• **ACTIVITY**:
Lines from the top of the entries through the line that has "Lemma flushInbound_done q" must be duplicated exactly, and no others.

---------- DATA PROVIDED

(* ===== verification/Hazards.v ===== *)
(** The ways a peer's life ends the process or hangs: what the invariant of [Lifecycle] does
    not protect from. Each theorem runs the code from states the program reaches. *)

From S2P Require Import Prelude Bytes Header GoTime Netip Types GoSync Queue Grpc NodePeer NoiseLaws NodeCore Transport PeerWp Lifecycle.

Section Runs.
Context `{Noise, PoolChoice, NodeExt}.
Abbreviation Peer := NodePeer.Peer.
Implicit Types (p : Peer) (s : PS).

(** Returning a buffer that is not nil succeeds. *)
Lemma put_in_done b q : exists q', PutInboundBuffer (Some b) q = Done tt q'.
Proof. by eexists. Qed.
Lemma put_out_done b q : exists q', PutOutboundBuffer (Some b) q = Done tt q'.
Proof. by eexists. Qed.

Lemma flushInbound_done q p e :
  Forall is_Some q -> inbound p = q ->
  exists r, flushInbound_loop q (mkPS _ p e) =
    Done tt (mkPS _ (p <| inbound := [] |>) (e <| pools := r |>)).
Proof.
  revert p e. induction q as [|b q IH]; intros p e Hq Hp.
  - exists (pools e). destruct p, e; cbn in *; by subst.
  - apply list.Forall_cons in Hq as [[b' ->] Hq]. cbn [flushInbound_loop].
    erewrite bind_done by reflexivity. destruct (put_in_done b' (pools e)) as [q' E].
    erewrite bind_done by (apply zoom_done; exact E).
    destruct (IH (p <| inbound := q |>) (e <| pools := q' |>)) as [r IH']; [done..|].
    exists r. exact IH'.
Qed.
Lemma flushOutbound_done q p e :
  Forall is_Some q -> outbound p = q ->
  exists r, flushOutbound_loop q (mkPS _ p e) =
    Done tt (mkPS _ (p <| outbound := [] |>) (e <| pools := r |>)).
Proof.
  revert p e. induction q as [|b q IH]; intros p e Hq Hp.
  - exists (pools e). destruct p, e; cbn in *; by subst.
  - apply list.Forall_cons in Hq as [[b' ->] Hq]. cbn [flushOutbound_loop].
    erewrite bind_done by reflexivity. destruct (put_out_done b' (pools e)) as [q' E].
    erewrite bind_done by (apply zoom_done; exact E).
    destruct (IH (p <| outbound := q |>) (e <| pools := q' |>)) as [r IH']; [done..|].
    exists r. exact IH'.
Qed.
Lemma flushHandshake_done q p e :
  Forall is_Some q -> handshakes p = q ->
  exists r, flushHandshake_loop q (mkPS _ p e) =
    Done tt (mkPS _ (p <| handshakes := [] |>) (e <| pools := r |>)).
Proof.
  revert p e. induction q as [|b q IH]; intros p e Hq Hp.
  - exists (pools e). destruct p, e; cbn in *; by subst.
  - apply list.Forall_cons in Hq as [[b' ->] Hq]. cbn [flushHandshake_loop].
    erewrite bind_done by reflexivity. destruct (put_in_done b' (pools e)) as [q' E].
    erewrite bind_done by (apply zoom_done; exact E).
    destruct (IH (p <| handshakes := q |>) (e <| pools := q' |>)) as [r IH']; [done..|].
    exists r. exact IH'.
Qed.

Definition queues_clean p : Prop :=
  Forall is_Some (inbound p) /\ Forall is_Some (outbound p) /\ Forall is_Some (handshakes p).

Lemma flushQueues_done p e :
  queues_clean p ->
  exists r, flushQueues (mkPS _ p e) =
    Done tt (mkPS _ (p <| handshakes := [] |> <| outbound := [] |> <| inbound := [] |>) (e <| pools := r |>)).
Proof.
  intros (Q1 & Q2 & Q3). unfold flushQueues, flushHandshakeQueue, flushOutboundQueue, flushInboundQueue.
  destruct (flushHandshake_done _ p e Q3 eq_refl) as [r1 E1].
  pose (p1 := p <| handshakes := [] |>). pose (p2 := p1 <| outbound := [] |>).
  destruct (flushOutbound_done (outbound p) p1 (e <| pools := r1 |>) Q2 eq_refl) as [r2 E2].
  destruct (flushInbound_done (inbound p) p2 (e <| pools := r2 |>) Q1 eq_refl) as [r3 E3].
  exists r3.
  erewrite bind_done by (erewrite bind_done by reflexivity; exact E1).
  erewrite bind_done by (erewrite bind_done by reflexivity; exact E2).
  erewrite bind_done by reflexivity. exact E3.
Qed.

Lemma ResetState_done p e :
  mu p = unlocked -> queues_clean p ->
  exists r, ResetState (mkPS _ p e) = Done tt (mkPS _ (reset_peer p) (e <| pools := r |>)).
Proof.
  destruct p. intros Hmu Hq; cbn in *; subst. unfold ResetState. remember flushQueues as f eqn:Ef. go_eval.
  match goal with |- context [f (mkPS _ ?q ?e1)] => destruct (flushQueues_done q e1 Hq) as [r E] end.
  rewrite Ef, E. cbn. exists r. by destruct running.
Qed.

Lemma Stop_begin_done p e :
  mu p = unlocked -> queues_clean p ->
  exists r, Peer_Stop_begin (mkPS _ p e) = Done tt (mkPS _ (stop_peer p) (e <| pools := r |>)).
Proof.
  destruct p. intros Hmu Hq; cbn in *; subst. unfold Peer_Stop_begin, send_handshakes, send_inbound, send_outbound.
  remember ResetState as f eqn:Ef. go_eval.
  match goal with |- context [f (mkPS _ ?q ?e1)] => destruct (ResetState_done q e1 eq_refl Hq) as [r E] end.
  rewrite Ef, E. exists r. cbn. reflexivity.
Qed.
End Runs.

(** ** Stopping a peer *)

Section StopHazards.
Context `{Noise, PoolChoice, NodeExt}.
Abbreviation Peer := NodePeer.Peer.
Implicit Types (p : Peer) (s : PS).

Lemma inv_queues_clean p : peer_inv p -> queues_clean p.
Proof. intros Hinv. apply (inv_queues _ Hinv). Qed.

(** Where [Stop] is caught when the outbound goroutine holds a packet that waits for the
    handshake: with the peer's own lock in hand, waiting for a goroutine that waits for
    [pendingLock]. *)
Definition stuck (b : OutboundBuffer) s : Prop :=
  mu (self s) = wlocked /\ pendingLock (self s) = wlocked /\ running (self s) = false /\
  state (self s) = 0 /\ g_outbound (self s) = Busy b /\ g_inbound (self s) = Off /\
  g_handshake (self s) = Off /\ keepalive (self s) = None /\ receivedPacket (self s) = None.

Ltac absurd_lock :=
  try match goal with
  | Hl : mu _ = _ |- _ => discriminate Hl
  | Hl : pendingLock _ = _ |- _ => discriminate Hl
  end.
Ltac stuck_walk :=
  intros (? & ? & ? & ? & ? & ? & ? & ? & ?); cbn in *; subst; try discriminate;
  repeat (walk_step; cbn beta; absurd_lock); try discriminate; try (split_and!; done).

Lemma stuck_step b s s' : stuck b s -> peer_step s s' -> stuck b s'.
Proof.
  assert (Hrun : forall A (m : go PS A) s0 a s1, m s0 = Done a s1 -> holds m s0 (fun _ s => stuck b s) -> stuck b s1).
  { intros A m s0 a s1 E Hh. unfold holds in Hh. by rewrite E in Hh. }
  intros Hs Hstep. revert Hs.
  destruct Hstep as [s s' E|s s' E|s s' Hg E|b1 s s' Hg E|s s' Hg E|b1 s s' Hg E|s s' Hg E|b1 s s' Hg E|b1 s s' E|b1 s s' E|
    b1 s s' Hg E|d s s' Hg E|d ptr s s' Hg E|d s s' Hg E|info r s s' E]; intros Hs;
    apply (Hrun _ _ _ _ _ E); clear E Hrun; destruct s as [[] e]; revert Hs.
  - unfold Peer_Start. stuck_walk.
  - unfold Peer_Stop, Peer_Stop_begin. stuck_walk.
  - stuck_walk.
  - stuck_walk.
  - stuck_walk.
  - intros Hs. pose proof Hs as (? & ? & _). by apply Outbound_body_stuck.
  - stuck_walk.
  - stuck_walk.
  - unfold OutboundPacket. stuck_walk.
  - unfold InboundPacket. stuck_walk.
  - stuck_walk.
  - unfold fire, HandshakeTimeout. stuck_walk.
  - stuck_walk.
  - stuck_walk.
  - unfold Update. stuck_walk.
Qed.
End StopHazards.

(** ** Properties *)

Section HazardTheorems.
Context `{Noise, PoolChoice, NodeExt}.
Abbreviation Peer := NodePeer.Peer.
Implicit Types (p : Peer) (s : PS).

Lemma Stop_transport p e :
  peer_inv p -> state p = 2 -> running p = true ->
  g_inbound p = Waiting /\ g_outbound p = Waiting /\ g_handshake p = Waiting ->
  exists s, Peer_Stop (mkPS _ p e) = Crash UnlockOfUnlocked s.
Proof.
  intros Hinv Hstate Hrun Hgo.
  destruct (Stop_begin_done p e (inv_mu _ Hinv) (inv_queues_clean _ Hinv)) as [r E].
  pose proof (inv_lock _ Hinv) as HL. rewrite Hstate, Hrun in HL. cbn in HL.
  rewrite bool_decide_true in HL by done.
  unfold Peer_Stop. rewrite (bind_done _ _ _ _ _ E).
  destruct Hgo as (G1 & G2 & G3). destruct p; cbn in *; subst. eexists. vm_compute. reflexivity.
Qed.


(** C23. Stopping a peer that holds a packet for a handshake that has not finished never
    returns: [Stop] waits for the outbound goroutine, which waits for the lock only a
    handshake or the end of [Stop] releases. It blocks with the peer's own lock held, and
    however the node's other parts go on, the peer stays like this: the goroutine keeps the
    packet, the lock stays taken, the peer is never started again. *)
Theorem stop_with_pending_packet_deadlocks p e b
    (Hinv : peer_inv p) (Hstate : state p <> 2) (Hrun : running p = true)
    (Hgo : g_inbound p = Waiting /\ g_outbound p = Busy b /\ g_handshake p = Waiting) :
  exists s, Peer_Stop (mkPS _ p e) = Blocked WaitLock s /\
    forall s', reach peer_step s s' -> stuck b s'.
Proof.
  destruct (Stop_begin_done p e (inv_mu _ Hinv) (inv_queues_clean _ Hinv)) as [r E].
  pose proof (inv_lock _ Hinv) as HL. rewrite Hrun, bool_decide_false in HL by done. cbn in HL.
  destruct Hgo as (G1 & G2 & G3). unfold Peer_Stop. rewrite (bind_done _ _ _ _ _ E).
  destruct p; cbn in *; subst. eexists. split; [vm_compute; reflexivity|].
  intros s' Hr. eapply (reach_invariant _ (stuck b)); [|intros x y; apply stuck_step|exact Hr].
  split_and!; reflexivity.
Qed.

(** What a node does not expect of the next handshake packet from a peer: a first message with
    a counter other than zero, an answer with a counter other than one, any message at all
    when it has itself initiated the session it is in. *)
Definition unexpected p (c : Z) : Prop :=
  state p = 0 /\ c <> 0 \/ state p = 1 /\ c <> 1 \/
  state p = 2 /\ initiator p = true /\ hs p = None.
End HazardTheorems.

Section NetworkHazards.
Context `{NoiseLaws, PoolChoice, NodeExt}.
Abbreviation Peer := NodePeer.Peer.
Implicit Types (p : Peer) (s : PS).

Lemma unexpected_crashes p e b :
  peer_inv p -> unexpected p (Counter (ib_header b)) -> ib_ok b ->
  HeaderLen <= ib_size b <= Z.of_nat BufferSize -> is_Some (raddr p) -> is_Some (ib_raddr b) ->
  running p = true -> exists k, crashes (Handshake_body b) (mkPS _ p e) k.
Proof.
  intros Hinv Hun Hb Hsz [a Ha] [a' Ha'] Hrun. unfold Handshake_body, crashes.
  destruct Hun as [[Hs Hc]|[[Hs Hc]|(Hs & Hi & Hh)]].
  - exists (PanicWith "header counter doesnt match state 0").
    rewrite (bind_done _ _ _ (state p) (mkPS _ p e)), Hs by done.
    erewrite bind_crash; [done|]. rewrite bool_decide_true, bool_decide_true by done. done.
  - exists (PanicWith "header counter doesnt match state 1").
    rewrite (bind_done _ _ _ (state p) (mkPS _ p e)), Hs by done.
    erewrite bind_crash; [done|].
    rewrite (bool_decide_false (1 = 0)), bool_decide_true, bool_decide_true by done. done.
  - exists NilDeref. pose proof (inv_mu _ Hinv). pose proof (inv_lock _ Hinv) as HL.
    rewrite Hs, Hrun in HL. cbn in HL. rewrite bool_decide_true in HL by done.
    destruct p; cbn in *; subst. pose proof (payload_slice b Hb Hsz) as Hre.
    unfold UpdateEndpoint, handshakeP2_or_panic, handshakeP2, handshakeP2_complete.
    go_unfold. cbn. unfold same_endpoint. rewrite Ha'. cbn.
    rewrite (bool_decide_false (2 = 0)), (bool_decide_false (2 = 1)), (bool_decide_true (2 = 2)) by lia. cbn.
    destruct (IP_Equal _ _ && bool_decide _); cbn; rewrite Hre; cbn; rewrite read_nil; done.
Qed.

(** C24. One datagram from anywhere takes a node down: sixteen bytes, a handshake header that
    names a known peer's id and carries a counter the peer's state does not expect (any
    counter will do for a session the node has initiated itself). Nothing is authenticated
    before the panic, and no address is checked. *)
Theorem handshake_datagram_crashes (n : Node) id c from ptr p
    (Hpools : pools_clean (pools (n_env n))) (Hmaps : maps_ok n) (Hid : u32 id) (Hc : u64 c)
    (Hptr : id_map n !! id = Some ptr) (Hp : heap n !! ptr = Some p) (Hinv : peer_inv p)
    (Hrun : running p = true) (Hq : handshakes p = []) (Hra : is_Some (raddr p)) (Hun : unexpected p c) :
  exists n1 k, ReadUDPPackets (Ok (handshake_datagram id c [], from)) n = Done true n1 /\
    crashes (on_peer ptr Handshake_turn) n1 k.
Proof.
  destruct (udp_handshake_queued n id c [] from ptr p Hpools Hmaps Hid Hc) as
    (b & q & U & Hq1 & B & C & Z & Y & F); try done.
  { unfold BufferSize. cbn. lia. }
  set (n1 := n <| heap ::= _ |> <| n_env := _ |>) in *.
  pose (p1 := (p <| handshakes := [] |>) <| g_handshake := Busy b |>).
  assert (Hinv1 : peer_inv p1).
  { destruct Hinv as [? ? ? ? ? (? & ? & ? & ?)]. destruct p; cbn in *; subst. constructor; cbn; try done.
    all: by destruct_and!. }
  destruct (unexpected_crashes p1 (n_env n1) b Hinv1) as [k Hk]; try done;
    first [by rewrite C | by eexists | rewrite Z; unfold HeaderLen, BufferSize; cbn; lia | idtac].
  pose (p0 := p <| handshakes := [Some b] |>).
  assert (HT : Handshake_turn (mkPS _ p0 (n_env n1)) = Handshake_body b (mkPS _ p1 (n_env n1)))
    by (apply (Handshake_turn_eq b p0); reflexivity).
  assert (Hn1 : heap n1 !! ptr = Some p0) by (subst n1; cbn; by rewrite lookup_insert_eq).
  exists n1, k. split; [exact U|]. unfold crashes, on_peer, zoom in *. rewrite Hn1, HT. by destruct (Handshake_body _ _).
Qed.
End NetworkHazards.

(** ** Concrete peers *)

(** Waiting for the answer to its first attempt. *)
Definition demo_pending : NodePeer.Peer :=
  (demo_entry 2) <| state := 1 |> <| initiator := true |> <| handshakeRetries := 1 |>
    <| handshakeSent := Some (Second * 3) |>.

Lemma demo_entry_inv j : peer_inv (demo_entry j).
Proof. constructor; cbn; try done; auto; lia. Qed.
Lemma demo_transport_inv j k : peer_inv (demo_transport j k).
Proof. constructor; cbn; try done; auto; lia. Qed.
Lemma demo_pending_inv g : alive g = true -> peer_inv (demo_pending <| g_outbound := g |>).
Proof. intros Hg. constructor; cbn; try done; auto; try lia. Qed.


Lemma stop_with_pending_packet_deadlocks_witness :
  exists s, Peer_Stop (mkPS _ (demo_pending <| g_outbound := Busy demo_packet |>) (demo_env 1)) = Blocked WaitLock s /\
    forall s', reach peer_step s s' -> stuck demo_packet s'.
Proof.
  apply (stop_with_pending_packet_deadlocks (demo_pending <| g_outbound := Busy demo_packet |>) (demo_env 1) demo_packet);
    [apply demo_pending_inv; done|done..].
Defined.

Lemma handshake_datagram_crashes_witness :
  exists n1 k, ReadUDPPackets (Ok (handshake_datagram 2 5 [], demo_ua 66)) (demo_node 1 2 (demo_entry 2)) = Done true n1 /\
    crashes (on_peer 7 Handshake_turn) n1 k.
Proof.
  apply (handshake_datagram_crashes (demo_node 1 2 (demo_entry 2)) 2 5 (demo_ua 66) 7 (demo_entry 2));
    [apply demo_pools_clean|apply demo_maps_ok|done..|apply demo_entry_inv|done|done|by eexists|by left].
Defined.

--------------------

• **WRITTEN RESPONSE**:
(* ===== verification/Hazards.v ===== *)
(** The ways a peer's life ends the process or hangs: what the invariant of [Lifecycle] does
    not protect from. Each theorem runs the code from states the program reaches. *)

From S2P Require Import Prelude Bytes Header GoTime Netip Types GoSync Queue Grpc NodePeer NoiseLaws NodeCore Transport PeerWp Lifecycle.

Section Runs.
Context `{Noise, PoolChoice, NodeExt}.
Abbreviation Peer := NodePeer.Peer.
Implicit Types (p : Peer) (s : PS).

(** Returning a buffer that is not nil succeeds. *)
Lemma put_in_done b q : exists q', PutInboundBuffer (Some b) q = Done tt q'.
Proof. by eexists. Qed.
Lemma put_out_done b q : exists q', PutOutboundBuffer (Some b) q = Done tt q'.
Proof. by eexists. Qed.

Lemma flushInbound_done q p e :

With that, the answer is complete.